▸ **Task statement**
Search each line below for "true", then return the lines where it appears.

====== Data extract ======

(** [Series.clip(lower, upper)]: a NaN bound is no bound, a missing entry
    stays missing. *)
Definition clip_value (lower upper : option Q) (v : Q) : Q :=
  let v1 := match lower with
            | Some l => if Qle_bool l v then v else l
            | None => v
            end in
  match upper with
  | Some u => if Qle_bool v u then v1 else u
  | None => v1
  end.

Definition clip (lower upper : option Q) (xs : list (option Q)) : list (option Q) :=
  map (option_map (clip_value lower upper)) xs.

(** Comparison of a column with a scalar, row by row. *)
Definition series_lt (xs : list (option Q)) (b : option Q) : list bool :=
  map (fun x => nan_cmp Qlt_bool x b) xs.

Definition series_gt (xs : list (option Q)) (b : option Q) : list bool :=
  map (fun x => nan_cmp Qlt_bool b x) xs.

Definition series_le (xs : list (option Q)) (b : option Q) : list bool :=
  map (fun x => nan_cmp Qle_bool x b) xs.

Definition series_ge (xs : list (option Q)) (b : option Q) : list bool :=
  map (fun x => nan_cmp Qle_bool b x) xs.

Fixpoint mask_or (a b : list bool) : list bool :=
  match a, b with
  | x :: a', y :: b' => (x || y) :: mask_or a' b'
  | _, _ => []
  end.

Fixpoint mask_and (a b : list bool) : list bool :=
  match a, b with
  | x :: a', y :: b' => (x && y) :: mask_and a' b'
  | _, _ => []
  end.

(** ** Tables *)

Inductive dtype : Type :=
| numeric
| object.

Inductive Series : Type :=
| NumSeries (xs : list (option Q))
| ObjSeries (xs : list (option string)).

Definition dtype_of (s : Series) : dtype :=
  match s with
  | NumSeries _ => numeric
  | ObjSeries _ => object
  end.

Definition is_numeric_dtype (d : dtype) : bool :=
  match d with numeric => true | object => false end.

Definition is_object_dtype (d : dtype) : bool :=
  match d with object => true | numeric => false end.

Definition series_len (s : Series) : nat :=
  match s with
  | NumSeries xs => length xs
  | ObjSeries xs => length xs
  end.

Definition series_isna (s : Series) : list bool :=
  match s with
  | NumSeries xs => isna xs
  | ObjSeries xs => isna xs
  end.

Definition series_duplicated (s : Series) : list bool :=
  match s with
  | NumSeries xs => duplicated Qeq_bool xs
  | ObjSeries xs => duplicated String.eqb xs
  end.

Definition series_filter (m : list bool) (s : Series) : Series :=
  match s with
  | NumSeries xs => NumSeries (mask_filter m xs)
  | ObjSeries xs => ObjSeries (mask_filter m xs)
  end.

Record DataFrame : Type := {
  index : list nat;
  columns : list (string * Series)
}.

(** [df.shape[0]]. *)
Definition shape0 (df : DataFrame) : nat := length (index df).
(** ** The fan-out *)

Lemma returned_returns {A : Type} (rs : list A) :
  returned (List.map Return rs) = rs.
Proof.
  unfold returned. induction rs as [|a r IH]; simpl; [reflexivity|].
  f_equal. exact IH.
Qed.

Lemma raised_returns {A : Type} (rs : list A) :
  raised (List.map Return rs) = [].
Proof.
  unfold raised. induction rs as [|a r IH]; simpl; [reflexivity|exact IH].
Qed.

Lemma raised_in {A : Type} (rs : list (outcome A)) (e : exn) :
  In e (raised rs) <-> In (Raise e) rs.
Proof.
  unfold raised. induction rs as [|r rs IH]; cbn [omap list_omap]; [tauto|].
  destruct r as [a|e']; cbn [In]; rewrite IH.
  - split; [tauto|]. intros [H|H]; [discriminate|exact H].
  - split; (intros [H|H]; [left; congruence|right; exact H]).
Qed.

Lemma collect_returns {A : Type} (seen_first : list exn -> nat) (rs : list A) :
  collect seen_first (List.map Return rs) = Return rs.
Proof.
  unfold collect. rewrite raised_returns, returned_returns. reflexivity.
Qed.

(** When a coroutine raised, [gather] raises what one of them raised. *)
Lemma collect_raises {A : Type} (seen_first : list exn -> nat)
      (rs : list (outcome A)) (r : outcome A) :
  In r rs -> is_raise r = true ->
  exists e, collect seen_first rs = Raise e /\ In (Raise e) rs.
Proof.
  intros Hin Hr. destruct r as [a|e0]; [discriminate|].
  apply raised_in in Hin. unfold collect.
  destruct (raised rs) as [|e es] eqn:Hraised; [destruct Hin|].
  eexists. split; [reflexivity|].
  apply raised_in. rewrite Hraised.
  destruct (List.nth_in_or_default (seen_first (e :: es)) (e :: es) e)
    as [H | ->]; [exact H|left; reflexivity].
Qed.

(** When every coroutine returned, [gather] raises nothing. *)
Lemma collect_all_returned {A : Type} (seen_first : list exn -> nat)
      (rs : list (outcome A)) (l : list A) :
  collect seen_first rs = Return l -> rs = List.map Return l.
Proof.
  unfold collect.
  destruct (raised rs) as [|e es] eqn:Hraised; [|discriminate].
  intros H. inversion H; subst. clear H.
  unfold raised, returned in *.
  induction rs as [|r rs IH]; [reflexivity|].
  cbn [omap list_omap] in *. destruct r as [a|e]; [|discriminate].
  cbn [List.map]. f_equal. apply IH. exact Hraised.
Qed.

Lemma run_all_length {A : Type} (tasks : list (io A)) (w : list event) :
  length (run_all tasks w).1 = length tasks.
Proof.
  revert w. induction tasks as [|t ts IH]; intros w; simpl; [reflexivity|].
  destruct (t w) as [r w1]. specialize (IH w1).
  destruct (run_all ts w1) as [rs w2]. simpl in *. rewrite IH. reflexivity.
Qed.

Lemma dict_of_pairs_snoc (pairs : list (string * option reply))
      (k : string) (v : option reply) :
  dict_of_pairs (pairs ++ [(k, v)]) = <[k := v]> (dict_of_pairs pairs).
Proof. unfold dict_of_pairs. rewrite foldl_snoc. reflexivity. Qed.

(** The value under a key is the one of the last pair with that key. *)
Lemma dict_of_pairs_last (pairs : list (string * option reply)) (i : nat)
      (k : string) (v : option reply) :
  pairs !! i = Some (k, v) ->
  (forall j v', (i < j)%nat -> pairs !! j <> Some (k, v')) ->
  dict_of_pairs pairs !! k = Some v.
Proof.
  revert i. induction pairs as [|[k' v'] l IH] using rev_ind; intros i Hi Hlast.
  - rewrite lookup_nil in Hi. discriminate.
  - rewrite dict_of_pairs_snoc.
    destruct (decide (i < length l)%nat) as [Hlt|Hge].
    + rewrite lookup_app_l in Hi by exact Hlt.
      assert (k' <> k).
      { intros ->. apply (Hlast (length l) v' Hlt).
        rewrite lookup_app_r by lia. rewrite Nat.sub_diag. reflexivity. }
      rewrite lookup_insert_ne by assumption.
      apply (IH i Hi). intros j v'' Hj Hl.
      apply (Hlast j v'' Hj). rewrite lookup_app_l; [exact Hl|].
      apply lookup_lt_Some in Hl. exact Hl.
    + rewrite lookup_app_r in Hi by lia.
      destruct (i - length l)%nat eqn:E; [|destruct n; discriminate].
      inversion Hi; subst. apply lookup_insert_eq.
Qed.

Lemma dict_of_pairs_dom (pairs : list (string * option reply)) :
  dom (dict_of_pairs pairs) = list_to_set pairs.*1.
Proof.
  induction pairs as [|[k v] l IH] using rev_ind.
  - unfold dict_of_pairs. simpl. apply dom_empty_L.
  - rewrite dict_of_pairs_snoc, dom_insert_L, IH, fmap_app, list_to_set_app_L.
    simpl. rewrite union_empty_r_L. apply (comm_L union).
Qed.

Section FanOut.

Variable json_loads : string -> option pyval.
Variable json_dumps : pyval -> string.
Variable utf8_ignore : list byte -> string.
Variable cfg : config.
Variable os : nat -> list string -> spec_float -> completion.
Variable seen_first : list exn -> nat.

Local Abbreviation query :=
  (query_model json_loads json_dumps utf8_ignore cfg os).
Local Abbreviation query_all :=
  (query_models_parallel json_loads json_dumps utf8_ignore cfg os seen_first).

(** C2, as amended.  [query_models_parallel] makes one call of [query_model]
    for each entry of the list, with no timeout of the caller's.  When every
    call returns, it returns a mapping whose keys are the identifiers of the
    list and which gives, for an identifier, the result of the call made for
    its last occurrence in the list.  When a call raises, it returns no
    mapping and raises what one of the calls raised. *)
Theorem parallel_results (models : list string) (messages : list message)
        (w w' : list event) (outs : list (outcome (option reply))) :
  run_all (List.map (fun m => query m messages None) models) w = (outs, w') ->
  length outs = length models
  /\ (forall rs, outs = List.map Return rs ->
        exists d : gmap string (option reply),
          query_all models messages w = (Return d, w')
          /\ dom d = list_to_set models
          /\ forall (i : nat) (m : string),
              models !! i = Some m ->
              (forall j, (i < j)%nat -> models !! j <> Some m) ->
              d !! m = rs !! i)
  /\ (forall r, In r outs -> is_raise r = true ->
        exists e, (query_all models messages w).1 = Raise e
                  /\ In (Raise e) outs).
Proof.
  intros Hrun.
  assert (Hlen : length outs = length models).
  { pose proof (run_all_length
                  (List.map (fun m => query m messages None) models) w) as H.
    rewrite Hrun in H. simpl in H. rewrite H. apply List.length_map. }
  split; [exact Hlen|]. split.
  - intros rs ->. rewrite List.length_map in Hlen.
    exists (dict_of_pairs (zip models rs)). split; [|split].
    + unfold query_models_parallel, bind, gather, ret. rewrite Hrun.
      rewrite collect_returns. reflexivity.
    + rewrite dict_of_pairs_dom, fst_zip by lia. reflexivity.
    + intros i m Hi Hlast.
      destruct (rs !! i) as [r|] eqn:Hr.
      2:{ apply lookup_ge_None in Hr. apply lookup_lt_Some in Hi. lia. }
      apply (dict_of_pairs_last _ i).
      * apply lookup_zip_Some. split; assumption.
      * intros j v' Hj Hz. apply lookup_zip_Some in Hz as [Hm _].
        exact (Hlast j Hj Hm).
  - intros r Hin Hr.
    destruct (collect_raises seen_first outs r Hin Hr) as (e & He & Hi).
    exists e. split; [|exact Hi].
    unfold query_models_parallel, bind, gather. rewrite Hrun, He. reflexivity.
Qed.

======
====== Data extract ======

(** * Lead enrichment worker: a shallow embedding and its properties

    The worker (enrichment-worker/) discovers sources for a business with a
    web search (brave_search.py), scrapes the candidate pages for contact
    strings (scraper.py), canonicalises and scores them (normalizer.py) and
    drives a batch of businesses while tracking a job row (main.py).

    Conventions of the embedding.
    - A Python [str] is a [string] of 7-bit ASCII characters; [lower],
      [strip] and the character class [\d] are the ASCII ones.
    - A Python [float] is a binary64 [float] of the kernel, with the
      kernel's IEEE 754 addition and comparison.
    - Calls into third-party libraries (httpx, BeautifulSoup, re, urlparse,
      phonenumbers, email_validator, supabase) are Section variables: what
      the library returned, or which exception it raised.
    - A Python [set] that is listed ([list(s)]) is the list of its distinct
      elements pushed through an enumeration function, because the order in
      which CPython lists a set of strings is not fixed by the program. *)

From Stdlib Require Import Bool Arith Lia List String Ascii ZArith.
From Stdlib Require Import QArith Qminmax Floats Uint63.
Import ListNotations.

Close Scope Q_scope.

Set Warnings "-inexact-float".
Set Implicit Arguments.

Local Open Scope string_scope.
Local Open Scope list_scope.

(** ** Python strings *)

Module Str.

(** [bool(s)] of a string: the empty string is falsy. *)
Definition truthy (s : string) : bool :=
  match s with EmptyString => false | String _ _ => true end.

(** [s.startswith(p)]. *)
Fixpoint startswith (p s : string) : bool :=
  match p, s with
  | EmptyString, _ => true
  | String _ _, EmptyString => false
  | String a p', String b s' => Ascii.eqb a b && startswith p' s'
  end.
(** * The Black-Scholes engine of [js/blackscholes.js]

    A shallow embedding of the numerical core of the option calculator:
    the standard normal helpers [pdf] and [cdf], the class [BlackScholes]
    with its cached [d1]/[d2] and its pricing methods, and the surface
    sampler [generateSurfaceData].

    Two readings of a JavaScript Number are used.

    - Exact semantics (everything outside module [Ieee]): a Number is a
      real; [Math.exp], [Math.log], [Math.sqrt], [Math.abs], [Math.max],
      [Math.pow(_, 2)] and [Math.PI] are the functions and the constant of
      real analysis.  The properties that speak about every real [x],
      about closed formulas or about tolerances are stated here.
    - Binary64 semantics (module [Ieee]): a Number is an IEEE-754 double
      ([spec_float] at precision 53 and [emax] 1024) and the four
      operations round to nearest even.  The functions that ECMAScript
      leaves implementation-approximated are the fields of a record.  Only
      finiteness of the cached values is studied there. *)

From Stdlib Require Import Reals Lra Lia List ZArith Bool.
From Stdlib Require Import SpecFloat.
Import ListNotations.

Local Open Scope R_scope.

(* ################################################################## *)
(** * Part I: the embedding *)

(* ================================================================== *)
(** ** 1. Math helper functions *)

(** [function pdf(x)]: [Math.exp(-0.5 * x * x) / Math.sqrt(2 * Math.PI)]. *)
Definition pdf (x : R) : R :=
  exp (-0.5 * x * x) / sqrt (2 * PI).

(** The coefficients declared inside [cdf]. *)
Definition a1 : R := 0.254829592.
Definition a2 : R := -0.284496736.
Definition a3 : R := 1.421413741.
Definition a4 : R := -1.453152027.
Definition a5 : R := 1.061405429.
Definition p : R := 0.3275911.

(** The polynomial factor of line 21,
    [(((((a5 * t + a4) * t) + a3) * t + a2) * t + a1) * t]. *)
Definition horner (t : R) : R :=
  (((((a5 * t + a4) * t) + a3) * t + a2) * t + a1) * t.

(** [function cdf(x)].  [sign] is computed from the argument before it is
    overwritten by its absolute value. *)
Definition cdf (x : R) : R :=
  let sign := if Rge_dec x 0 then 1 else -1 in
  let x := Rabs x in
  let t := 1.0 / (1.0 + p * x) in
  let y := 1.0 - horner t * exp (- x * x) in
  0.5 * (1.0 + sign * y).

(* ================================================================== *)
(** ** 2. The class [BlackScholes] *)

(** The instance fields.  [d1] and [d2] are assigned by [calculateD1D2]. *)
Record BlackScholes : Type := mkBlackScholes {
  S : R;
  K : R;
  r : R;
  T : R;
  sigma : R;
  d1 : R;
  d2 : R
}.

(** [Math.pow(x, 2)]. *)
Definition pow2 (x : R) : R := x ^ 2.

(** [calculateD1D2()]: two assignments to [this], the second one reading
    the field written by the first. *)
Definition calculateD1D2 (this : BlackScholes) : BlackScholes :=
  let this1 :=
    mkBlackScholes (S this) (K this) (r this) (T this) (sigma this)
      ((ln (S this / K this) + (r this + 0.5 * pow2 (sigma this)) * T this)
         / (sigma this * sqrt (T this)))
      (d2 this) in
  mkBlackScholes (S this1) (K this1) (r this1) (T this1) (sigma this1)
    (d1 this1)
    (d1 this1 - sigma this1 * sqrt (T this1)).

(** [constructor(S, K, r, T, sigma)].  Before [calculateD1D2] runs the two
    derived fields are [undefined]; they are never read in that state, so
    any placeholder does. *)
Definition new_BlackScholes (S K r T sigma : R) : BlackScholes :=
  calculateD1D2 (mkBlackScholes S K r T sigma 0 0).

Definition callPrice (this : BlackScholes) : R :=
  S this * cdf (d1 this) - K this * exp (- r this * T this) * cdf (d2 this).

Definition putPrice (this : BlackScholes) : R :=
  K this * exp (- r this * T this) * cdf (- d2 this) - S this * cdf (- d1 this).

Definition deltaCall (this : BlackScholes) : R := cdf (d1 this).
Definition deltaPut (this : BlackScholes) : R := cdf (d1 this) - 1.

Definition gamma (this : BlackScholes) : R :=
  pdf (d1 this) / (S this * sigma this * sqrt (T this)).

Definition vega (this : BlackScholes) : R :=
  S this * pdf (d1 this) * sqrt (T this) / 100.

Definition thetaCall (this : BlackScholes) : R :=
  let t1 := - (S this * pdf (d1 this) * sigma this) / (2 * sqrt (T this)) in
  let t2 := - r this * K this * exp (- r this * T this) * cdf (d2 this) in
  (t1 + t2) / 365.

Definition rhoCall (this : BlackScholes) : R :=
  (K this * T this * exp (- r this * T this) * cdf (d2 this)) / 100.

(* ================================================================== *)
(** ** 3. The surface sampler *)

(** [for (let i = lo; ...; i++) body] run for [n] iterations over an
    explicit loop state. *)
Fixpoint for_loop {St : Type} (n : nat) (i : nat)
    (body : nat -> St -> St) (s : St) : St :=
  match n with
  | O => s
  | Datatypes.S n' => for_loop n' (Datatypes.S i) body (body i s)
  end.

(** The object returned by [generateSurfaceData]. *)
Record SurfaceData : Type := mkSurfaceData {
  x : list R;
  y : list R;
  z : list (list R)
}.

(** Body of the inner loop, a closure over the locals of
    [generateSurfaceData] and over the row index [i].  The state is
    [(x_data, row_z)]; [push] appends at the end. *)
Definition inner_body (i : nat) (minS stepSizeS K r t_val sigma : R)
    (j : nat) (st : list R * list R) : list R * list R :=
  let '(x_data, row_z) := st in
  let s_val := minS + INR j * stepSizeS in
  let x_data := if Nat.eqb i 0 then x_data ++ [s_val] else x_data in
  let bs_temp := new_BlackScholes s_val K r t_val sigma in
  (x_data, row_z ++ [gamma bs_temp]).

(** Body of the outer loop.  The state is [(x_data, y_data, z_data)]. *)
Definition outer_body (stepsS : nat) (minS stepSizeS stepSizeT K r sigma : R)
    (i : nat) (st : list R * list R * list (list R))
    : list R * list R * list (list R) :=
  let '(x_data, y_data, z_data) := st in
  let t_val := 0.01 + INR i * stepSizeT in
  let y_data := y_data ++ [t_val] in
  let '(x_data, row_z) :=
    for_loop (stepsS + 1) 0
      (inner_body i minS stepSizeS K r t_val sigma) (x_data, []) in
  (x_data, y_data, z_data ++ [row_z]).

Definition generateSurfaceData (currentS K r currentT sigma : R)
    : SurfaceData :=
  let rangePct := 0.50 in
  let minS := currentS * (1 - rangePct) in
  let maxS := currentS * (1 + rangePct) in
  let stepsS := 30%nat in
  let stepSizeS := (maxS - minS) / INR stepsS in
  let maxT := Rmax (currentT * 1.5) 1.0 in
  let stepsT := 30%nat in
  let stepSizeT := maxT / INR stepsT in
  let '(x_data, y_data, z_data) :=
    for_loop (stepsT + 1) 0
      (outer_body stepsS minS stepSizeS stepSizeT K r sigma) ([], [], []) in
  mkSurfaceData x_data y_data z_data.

======

▸ **Written answer**
  match d with numeric => true | object => false end.
  match d with object => true | numeric => false end.
  In r rs -> is_raise r = true ->
  /\ (forall r, In r outs -> is_raise r = true ->
  match s with EmptyString => false | String _ _ => true end.
  | EmptyString, _ => true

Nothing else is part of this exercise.